In probability theory, memorylessness is a property of certain probability distributions: the exponential distributions and the geometric distributions.

## Discrete memorylessness

Suppose X is a discrete random variable whose values lie in the set { 0, 1, 2, ... } or in the set { 1, 2, 3, ... }. The probability distribution of X is memoryless precisely if for any x, y in { 0, 1, 2, ... } or in { 1, 2, 3, ... }, (as the case may be), we have

$P(X>x+y \mid X>x)=P(X>y).$

It can readily be shown that the only probability distributions that enjoy this discrete memorylessness are geometric distributions. These are the distributions of the number of independent Bernoulli trials needed to get one "success", with a fixed probability p of "success" on each trial.

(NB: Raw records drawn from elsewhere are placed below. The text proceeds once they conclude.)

(** The first range of the page: its two texts, and what they read as. *)
Lemma defaultDateRange_parts (tz : zone) (now : Date) :
  1000 <= YearFromDay (localDay tz now - 7) ->
  YearFromDay (localDay tz now) <= 9999 ->
  let r := defaultDateRange tz now in
  newDate (Weekly.startDate r) = Some ((localDay tz now - 7) * msPerDay)
  /\ newDate (Weekly.endDate r) = Some (localDay tz now * msPerDay)
  /\ removeHyphens (Weekly.startDate r) = Spec.dayText (localDay tz now - 7)
  /\ removeHyphens (Weekly.endDate r) = Spec.dayText (localDay tz now)
  /\ Weekly.calculateDaysInRange r = 8.
Proof.
  intros Hlo Hhi.
  pose proof (YearFromDay_mono (localDay tz now - 7) (localDay tz now)) as Hy.
  cbv zeta. unfold defaultDateRange. cbn [Weekly.startDate Weekly.endDate].
  rewrite !formatDate_day, setDate_back, localDay_back.
  destruct (day_text_round_trip (localDay tz now - 7)) as [Hs Hsr]; [lia|].
  destruct (day_text_round_trip (localDay tz now)) as [He Her]; [lia|].
  split; [exact Hs|]. split; [exact He|].
  split; [exact Hsr|]. split; [exact Her|].
  unfold Weekly.calculateDaysInRange. cbn [Weekly.startDate Weekly.endDate].
  rewrite Hs, He, ceilDiv_days.
  destruct (string_of_Z (YearFromDay (localDay tz now - 7))) eqn:E1;
    [destruct (year_text (YearFromDay (localDay tz now - 7))) as [_ Hl];
       [lia | rewrite E1 in Hl; discriminate]|].
  destruct (string_of_Z (YearFromDay (localDay tz now))) eqn:E2;
    [destruct (year_text (YearFromDay (localDay tz now))) as [_ Hl];
       [lia | rewrite E2 in Hl; discriminate]|].
  cbn [String.append truthy_str negb orb]. lia.
Qed.

(** X3.  The text that the page writes for a date, year-month-day, reads
    back as the midnight in UTC of the local day of the date, and without
    its hyphens it is the text that [formatDateForAPI] sends to the
    vendor; the year has four digits. *)
Theorem date_text_round_trip :
  forall (tz : zone) (t : Date),
    1000 <= getFullYear tz t <= 9999 ->
    newDate (formatDate tz t) = Some (localDay tz t * msPerDay)
    /\ removeHyphens (formatDate tz t) = formatDateForAPI tz t.
Proof.
  intros tz t Hy. rewrite formatDate_day, formatDateForAPI_dayText.
  now apply day_text_round_trip.
Qed.

Lemma date_text_round_trip_witness :
  newDate (formatDate Samples.kolkata Samples.march8)
  = Some (localDay Samples.kolkata Samples.march8 * msPerDay)
  /\ removeHyphens (formatDate Samples.kolkata Samples.march8)
     = formatDateForAPI Samples.kolkata Samples.march8.
Proof.
  apply (date_text_round_trip Samples.kolkata Samples.march8).
  split; apply Z.leb_le; vm_compute; reflexivity.
Defined.

(** X4.  With the range that the page starts with, the last seven days,
    the page counts eight days, the constant of the handler, and filters
    the deltas with the window of the handler of the same moment; in a zone
    at or ahead of UTC it also sends the history request of the handler.
    The years have four digits. *)
Theorem default_range_is_the_handler_window :
  forall (tz : zone) (now : Date) (psKey : str) (inv : Cron.inverter)
         (totalKwh : number),
    1000 <= YearFromDay (localDay tz now - 7) ->
    YearFromDay (localDay tz now) <= 9999 ->
    let r := defaultDateRange tz now in
    let w := Cron.windowOf tz now in
    Weekly.calculateDaysInRange r
    = Cron.local_daysInRange (Cron.localsOf inv totalKwh)
    /\ removeHyphens (Weekly.startDate r) = Cron.dateRangeStartStr w
    /\ removeHyphens (Weekly.endDate r) = Cron.dateRangeEndStr w
    /\ (0 <= tz < 1440 ->
        exists dates : Weekly.api_dates,
          Weekly.apiDates tz r = Ok dates
          /\ Weekly.energyRequest dates psKey = Cron.energyRequest w psKey).
Proof.
  intros tz now psKey inv totalKwh Hlo Hhi r w. subst r w.
  destruct (defaultDateRange_parts tz now Hlo Hhi)
    as (Hs & He & Hsr & Her & Hdays).
  destruct (cron_window tz now) as (Hws & Hwe & Has & Hae).
  split; [exact Hdays|].
  split; [now rewrite Hsr, Hws|]. split; [now rewrite Her, Hwe|].
  intros Htz.
  rewrite (weekly_apiDates tz _ _ _ Hs He).
  eexists. split; [reflexivity|].
  unfold Weekly.energyRequest, Cron.energyRequest.
  cbn [Weekly.apiStartDate Weekly.apiEndDate]. rewrite Has, Hae.
  unfold Day, msPerDay. rewrite !Z.div_mul by lia.
  rewrite (Z.div_small tz 1440) by lia.
  replace (localDay tz now - 7 + 0 - 1) with (localDay tz now - 7 - 1) by lia.
  replace (localDay tz now + 0) with (localDay tz now) by lia.
  reflexivity.
Qed.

## Example and motivation for the name memorylessness

For example, suppose a die is thrown as many times as it takes to get a "1", so that the probability of "success" on each trial is 1/6, and the random variable X is the number of times the die must be thrown. Then X has a geometric distribution, and the conditional probability that the die must be thrown at least four more times to get a "1", given that it has already been thrown 10 times without a "1" appearing, is no different from the original probability that the die would be thrown at least four times. In effect, the random process does not "remember" how many failures have occurred so far.

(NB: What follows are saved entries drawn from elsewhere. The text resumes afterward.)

(** C4.  The decision rule of [predict].  When the forward pass returns,
    the labels [predict] produces are, position by position, those of the
    probabilities it reads (the row at index 0 of the output [dense_7]):
    1 for a probability greater than the configured threshold and 0
    otherwise.  A probability equal to the threshold, be it the same
    number or one that compares equal to it, gets 0. *)
Theorem predict_threshold_rule {dir} (ai_config : AIConfig) (x : Np.ndarray)
    (s : State dir) (m : Keras.Sequential) (out : gmap string Keras.tensor)
    (list_prob : list float) (rest : Keras.tensor) :
  model (self s) = Some m ->
  Keras.predict m x = inr out ->
  out !! "dense_7" = Some (list_prob :: rest) ->
  let t := FRAUD_THRESHOLD ai_config in
  fst (predict ai_config x s)
  = inr (map (fun p => if gt p t then 1 else 0) list_prob)
  /\ (forall p, p = t \/ SFeqb p t = true -> (if gt p t then 1 else 0) = 0).
Proof.
  intros Hm Hout Hd t. split.
  - rewrite (predict_ok ai_config x s m out list_prob rest Hm Hout Hd).
    reflexivity.
  - intros p [-> | Heq].
    + now rewrite PyFloatFacts.gt_irrefl.
    + now rewrite (PyFloatFacts.eqb_not_gt p t Heq).
Qed.

(** The rule on a served request of one row whose probability is the
    threshold itself. *)
Lemma predict_threshold_rule_witness :
  fst (predict Fixture.cfg
         (Np.NdArray [1%nat; 30%nat] [Fixture.row Fixture.half]) Fixture.serving)
  = inr (map (fun p => if gt p Fixture.half then 1 else 0) [Fixture.half])
  /\ (forall p, p = Fixture.half \/ SFeqb p Fixture.half = true ->
                (if gt p Fixture.half then 1 else 0) = 0).
Proof.
  apply (predict_threshold_rule Fixture.cfg
           (Np.NdArray [1%nat; 30%nat] [Fixture.row Fixture.half])
           Fixture.serving Fixture.sequential
           {[ "dense_7" := [[Fixture.half]] ]} [Fixture.half] []);
    reflexivity.
Defined.

(** C7.  The decision is monotone in the probability.  Two requests of one
    row each are served by the same loaded model under the same settings;
    the forward pass gives the first the probability [p1] and the second
    [p2].  If [p1 < p2] then the label returned for the second is at least
    the label returned for the first. *)
Theorem predict_monotone {dir} (ai_config : AIConfig) (s : State dir)
    (m : Keras.Sequential) (x1 x2 : Np.ndarray)
    (out1 out2 : gmap string Keras.tensor) (p1 p2 : float) :
  model (self s) = Some m ->
  Keras.predict m x1 = inr out1 -> out1 !! "dense_7" = Some [[p1]] ->
  Keras.predict m x2 = inr out2 -> out2 !! "dense_7" = Some [[p2]] ->
  lt p1 p2 = true ->
  exists l1 l2 : Z,
    fst (predict ai_config x1 s) = inr [l1]
    /\ fst (predict ai_config x2 s) = inr [l2]
    /\ l1 <= l2.
Proof.
  intros Hm Ho1 Hd1 Ho2 Hd2 Hlt.
  exists (label (FRAUD_THRESHOLD ai_config) p1),
         (label (FRAUD_THRESHOLD ai_config) p2).
  rewrite (predict_ok ai_config x1 s m out1 [p1] [] Hm Ho1 Hd1).
  rewrite (predict_ok ai_config x2 s m out2 [p2] [] Hm Ho2 Hd2).
  repeat split. now apply label_monotone.
Qed.

(** A row scored one quarter and a row scored three quarters. *)
Lemma predict_monotone_witness :
  exists l1 l2 : Z,
    fst (predict Fixture.cfg
           (Np.NdArray [1%nat; 30%nat] [Fixture.row Fixture.quarter])
           Fixture.serving) = inr [l1]
    /\ fst (predict Fixture.cfg
              (Np.NdArray [1%nat; 30%nat] [Fixture.row Fixture.three_quarters])
              Fixture.serving) = inr [l2]
    /\ l1 <= l2.
Proof.
  apply (predict_monotone Fixture.cfg Fixture.serving Fixture.sequential
           (Np.NdArray [1%nat; 30%nat] [Fixture.row Fixture.quarter])
           (Np.NdArray [1%nat; 30%nat] [Fixture.row Fixture.three_quarters])
           {[ "dense_7" := [[Fixture.quarter]] ]}
           {[ "dense_7" := [[Fixture.three_quarters]] ]}
           Fixture.quarter Fixture.three_quarters);
    reflexivity.
Defined.


(** C1.  A batch of two well-formed rows, the first scored one quarter and
    the second three quarters by the network, threshold one half.  Each row
    alone is labelled as expected, 0 and 1; the batch of both gets the
    single label of its first row, where one label per row, [0; 1], is
    specified. *)
Theorem predict_two_rows_one_label :
  let r1 := Fixture.row Fixture.quarter in
  let r2 := Fixture.row Fixture.three_quarters in
  let batch rows := Np.astype_float32 (Np.NdArray [length rows; 30%nat] rows) in
  Np.array [r1; r2] = inr (Np.NdArray [2%nat; 30%nat] [r1; r2])
  /\ fst (predict Fixture.cfg (batch [r1]) Fixture.serving) = inr [0]
  /\ fst (predict Fixture.cfg (batch [r2]) Fixture.serving) = inr [1]
  /\ fst (predict Fixture.cfg (batch [r1; r2]) Fixture.serving) = inr [0].
Proof. cbv zeta. repeat split; vm_compute; reflexivity. Qed.

End PredictSpec.


(** ** The endpoint *)

Module EndpointFacts.

Import PyFloat FraudModel Api PredictFacts.

Section Endpoint.

Context {dir : Type}.
Implicit Types (s : State dir) (ai_config : AIConfig) (request : FraudDetectionRequest).

(** The [try] block, step by step: the conversion of the body to an array,
    then [predict]. *)
Lemma detect_try_array_error ai_config request s e :
  Np.array (features request) = inl e ->
  detect_try ai_config request s = (inl e, s).
Proof.
  intros H. unfold detect_try, seq, lift. now rewrite H.
Qed.

Lemma detect_try_predict ai_config request s a :
  Np.array (features request) = inr a ->
  detect_try ai_config request s
  = match predict ai_config (Np.astype_float32 a) s with
    | (inl e, s') => (inl e, s')
    | (inr labels, s') => (inr {| result := labels |}, s')
    end.
Proof.
  intros H. unfold detect_try, seq, lift, ret. rewrite H. cbn.
  now destruct (predict ai_config (Np.astype_float32 a) s) as [[e|labels] s'].
Qed.



(** A raising [try] block gives the response of the [except] clause. *)
Lemma detect_fraud_raised ai_config request s e s' :
  detect_try ai_config request s = (inl e, s') ->
  detect_fraud ai_config request s = (HTTPException 500 (Py.str e), s').
Proof. intros H. unfold detect_fraud. now rewrite H. Qed.


End Endpoint.

End EndpointFacts.


(** ** [POST /detect]: the properties of the specification *)

Module EndpointSpec.

Import PyFloat FraudModel Api PredictFacts EndpointFacts.

(** C3.  Whatever exception [e] the body of the handler raises (the
    conversion of the request to an array, the forward pass, the reading of
    its output), the caller receives status 500 with [{"detail": str(e)}];
    the class of [e] does not show in the status. *)
Theorem detect_fraud_exception_is_500 {dir} (ai_config : AIConfig)
    (request : FraudDetectionRequest) (s s' : State dir) (e : Py.exn) :
  detect_try ai_config request s = (inl e, s') ->
  detect_fraud ai_config request s = (HTTPException 500 (Py.str e), s')
  /\ status (fst (detect_fraud ai_config request s)) = 500.
Proof.
  intros H. rewrite (detect_fraud_raised ai_config request s e s' H).
  split; reflexivity.
Qed.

### A frequent misunderstanding

Memorylessness is often misunderstood by students taking courses on probability: the fact that P(X > 16 | X > 12) = P(X > 4) does not mean that the events X > 16 and X > 12 are independent; i.e., it does not mean that P(X > 16 | X > 12) = P(X > 16). To summarize: "memorylessness" of the probability distribution of the number of trials X until the first success means

$\mathrm{(Right)}\ P(X>16 \mid X>12)=P(X>4).$

It does not mean

$\mathrm{(Wrong)}\ P(X>16 \mid X>12)=P(X>16).$

(That would be independence. These two events are not independent.)

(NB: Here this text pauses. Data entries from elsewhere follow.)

(** ** Package [services]

    [Opaque] seals a string under a 32-byte key with a fresh 24-byte
    nonce read from the system's random source, and returns URL-safe
    text.  Its code is not among the sources; it is a parameter, with the
    nonce it draws made explicit. *)
Module services.

Definition Key := list Byte.byte.
Definition Nonce := list Byte.byte.

Class Sealer := {
  Opaque : string -> Key -> Nonce -> string
}.

End services.

(** ** Package [config] *)
Module config.

(** Modelled from the spec: the declaration of [config.User] is not
    among the sources.  A user inherits a named capability set from its
    group; a capability is read through a method of the same name. *)
Record User := {
  CanViewMedia : bool;
  CanViewAlerts : bool
}.

(** The package variable [config.PermissionDenied], declared outside the
    sources at hand. *)
Class Errors := {
  PermissionDenied : error
}.

End config.

(** ** Package [types] (github.com/kevinburke/go-types) *)
Module types.

Record NullTime := {
  Time : time.Time;
  Valid : bool
}.

Module NullString.
Record t := {
  String : string;
  Valid : bool
}.
End NullString.

End types.

(** ** Package [views] *)
Module views.

(** The part of [*twilio.Client] that [GetMediaURLs] uses, and the
    client's secret key. *)
Record Client := {
  Messages_GetMediaURLs : string -> url.Values -> list url.URL + error;
  secretKey : services.Key
}.

Definition mediaUrlsFilters : url.Values := [("PageSize"%string, ["100"%string])].

(** A request that went out to the upstream API. *)
Inductive Request :=
| MediaURLsRequest (sid : string) (data : url.Values).

Section GetMediaURLs.

Context `{config.Errors} `{services.Sealer} `{url.Lib}.

(** The loop over [urls], from index [i] on; [rand i] is the nonce that
    the [i]-th call of [services.Opaque] draws. *)
Fixpoint opaqueLoop (vc : Client) (rand : nat -> services.Nonce)
  (urls : list url.URL) (i : nat) : list url.URL + error :=
  match urls with
  | [] => inl []
  | u :: rest =>
      let enc := services.Opaque (url.URL_String u) (secretKey vc) (rand i) in
      match url.Parse ("/images/" ++ enc) with
      | inr err => inr err
      | inl opaqueURL =>
          match opaqueLoop vc rand rest (S i) with
          | inr err => inr err
          | inl opaqueImages => inl (opaqueURL :: opaqueImages)
          end
      end
  end.

(** [vc.GetMediaURLs(u, sid)]: the result, and the requests sent
    upstream on the way. *)
Definition GetMediaURLs (vc : Client) (rand : nat -> services.Nonce)
  (u : config.User) (sid : string)
  : (list url.URL + error) * list Request :=
  if Bool.eqb (config.CanViewMedia u) false then
    (inr config.PermissionDenied, [])
  else
    match Messages_GetMediaURLs vc sid mediaUrlsFilters with
    | inr err => (inr err, [MediaURLsRequest sid mediaUrlsFilters])
    | inl urls =>
        (opaqueLoop vc rand urls 0, [MediaURLsRequest sid mediaUrlsFilters])
    end.

End GetMediaURLs.

(** Modelled from the spec: the declarations of [views.Alert] and
    [views.AlertPage] are not among the sources.  An alert is known here
    by what its [DateCreated] method returns; a page is an ordered
    sequence of records with at most one forward and at most one
    backward continuation cursor. *)
Record Alert := {
  DateCreated : types.NullTime * option error
}.

Record AlertPage := {
  Alerts : list Alert;
  NextPageURI : types.NullString.t;
  PreviousPageURI : types.NullString.t
}.

(** [new(views.AlertPage)] *)
Definition newAlertPage : AlertPage :=
  {| Alerts := [];
     NextPageURI := {| types.NullString.String := ""; types.NullString.Valid := false |};
     PreviousPageURI := {| types.NullString.String := ""; types.NullString.Valid := false |} |}.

## Continuous memorylessness

Suppose that rather than considering the discrete number of trials until the first "success", we consider continuous waiting time T until the arrival of the first phone call at a switchboard. To say that the probability distribtuion of T is memoryless means that for any positive real numbers s and t, we have

$P(T>t+s \mid T>t)=P(T>s).$

The only difference between this and the discrete version is that instead of requiring s and t to be positive (or, in some cases, nonnegative) integers, thus achieving discreteness, we allow them to be real numbers that are not necessarily integers.

It can be shown that the only probability distributions that enjoy this continuous memorylessness are the exponential distributions.